Input:
(** What the loop does with a version, given how many launchable ones it kept. *)
Definition verdict (live : list text) (keep launchableKept : Z) (v : Version) : option reason :=
  if isLaunchable v && (launchableKept <? keep)%Z then Some Newest
  else if bool_decide (imageVersion v ∈ live) then Some LiveMicrovm
  else if isInFlight v then Some (InFlight (to_lower (v_state v)))
  else None.

Definition next_kept (v : option reason) (launchableKept : Z) : Z :=
  match v with Some Newest => (launchableKept + 1)%Z | _ => launchableKept end.

Fixpoint plan_loop (live : list text) (keep launchableKept : Z) (versions : list Version) : list (Version * reason) * list Version :=
  match versions with
  | [] => ([], [])
  | v :: versions =>
      let d := verdict live keep launchableKept v in
      let (kept, candidates) := plan_loop live keep (next_kept d launchableKept) versions in
      match d with Some r => ((v, r) :: kept, candidates) | None => (kept, v :: candidates) end
  end.

Definition by_age (a b : Version) : Z := (createdAt a - createdAt b)%Z.

Definition buildPlan (versions : list Version) (live : list text) (keep : Z) : Plan :=
  let (kept, candidates) := plan_loop live keep 0 versions in {| keep := kept; to_delete := sort_by by_age candidates |}.

(** ** Reports *)

Inductive DeleteOutcome := Pending | Deleted | TimedOut | Refused | Failed.

#[export] Instance DeleteOutcome_eq_dec : EqDecision DeleteOutcome.
Proof. solve_decision. Defined.

(** The [lastError] of a report, without its words. *)
Inductive last_error := RefusedWith (code : text) | ImageStill (state : text) | VersionStill (state : text).

Record DeleteReport := {
  r_version : text; outcome : DeleteOutcome; attempts : nat; conflicts : nat; deactivated : bool; waitedMs : Q;
  lastError : option last_error
}.

Definition newDeleteReport (v : text) : DeleteReport := {|
  r_version := v; outcome := Pending; attempts := 0; conflicts := 0; deactivated := false; waitedMs := 0; lastError := None |}.

Definition with_outcome (o : DeleteOutcome) (r : DeleteReport) : DeleteReport := {|
  r_version := r_version r; outcome := o; attempts := attempts r; conflicts := conflicts r; deactivated := deactivated r;
  waitedMs := waitedMs r; lastError := lastError r |}.
Definition with_attempts (n : nat) (r : DeleteReport) : DeleteReport := {|
  r_version := r_version r; outcome := outcome r; attempts := n; conflicts := conflicts r; deactivated := deactivated r;
  waitedMs := waitedMs r; lastError := lastError r |}.
Definition with_conflict (r : DeleteReport) : DeleteReport := {|
  r_version := r_version r; outcome := outcome r; attempts := attempts r; conflicts := S (conflicts r); deactivated := deactivated r;
  waitedMs := waitedMs r; lastError := lastError r |}.
Definition with_deactivated (r : DeleteReport) : DeleteReport := {|
  r_version := r_version r; outcome := outcome r; attempts := attempts r; conflicts := conflicts r; deactivated := true;
  waitedMs := waitedMs r; lastError := lastError r |}.
Definition with_waited (ms : Q) (r : DeleteReport) : DeleteReport := {|
  r_version := r_version r; outcome := outcome r; attempts := attempts r; conflicts := conflicts r; deactivated := deactivated r;
  waitedMs := (waitedMs r + ms)%Q; lastError := lastError r |}.
Definition with_error (e : last_error) (r : DeleteReport) : DeleteReport := {|
  r_version := r_version r; outcome := outcome r; attempts := attempts r; conflicts := conflicts r; deactivated := deactivated r;
  waitedMs := waitedMs r; lastError := Some e |}.

(** ** The environment *)

(** A [PruneRefusal] with its code, or another error. *)
Inductive thrown := Refusal (code : text) | OtherFailure.

Record moment := {
  account_answer : text + thrown;
  versions_answer : list Version + thrown;
  live_answer : list text + thrown;
  image_answer : text + thrown;
  version_answer : option text + thrown;
  delete_answer : option thrown;
  deactivate_answer : option thrown;
  elapsed : Q
}.

Inductive event :=
  | Listed (versions : list Version)
  | Live (versions : list text)
  | ImageSeen (state : text)
  | VersionSeen (v : text) (state : option text)
  | Deleting (v : text) (answer : option thrown)
  | Deactivating (v : text) (answer : option thrown)
  | Slept (ms : Q).

Record World := { used : nat; clock : Q; log : list event }.

Definition M (A : Type) : Type := World -> (A + option thrown) * World.
Definition ret {A} (a : A) : M A := fun w => (inl a, w).
Definition throw {A} (e : thrown) : M A := fun w => (inr (Some e), w).
(** The failure that is no exception: the fuel of the model. *)
Definition out_of_fuel {A} : M A := fun w => (inr None, w).
Definition bind {A B} (m : M A) (k : A -> M B) : M B := fun w =>
  match m w with (inl a, w) => k a w | (inr e, w) => (inr e, w) end.
Definition of_sum {A} (x : A + thrown) : M A := match x with inl a => ret a | inr e => throw e end.
Definition now : M Q := fun w => (inl (clock w), w).

Declare Scope prune_scope.
Notation "'do' x '<-' m 'in' k" := (bind m (fun x => k)) (at level 10, x name, m at level 100, k at level 200) : prune_scope.
Notation "m ';;' k" := (bind m (fun _ => k)) (at level 100, k at level 200, right associativity) : prune_scope.
Local Open Scope prune_scope.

Exercise details: All that should be written out is the stretch of lines above between the one holding "if isLaunchable v" and the one holding "Definition next_kept (v", inclusive, exactly as given.

Task output:
  if isLaunchable v && (launchableKept <? keep)%Z then Some Newest
  else if bool_decide (imageVersion v ∈ live) then Some LiveMicrovm
  else if isInFlight v then Some (InFlight (to_lower (v_state v)))
  else None.

Definition next_kept (v : option reason) (launchableKept : Z) : Z :=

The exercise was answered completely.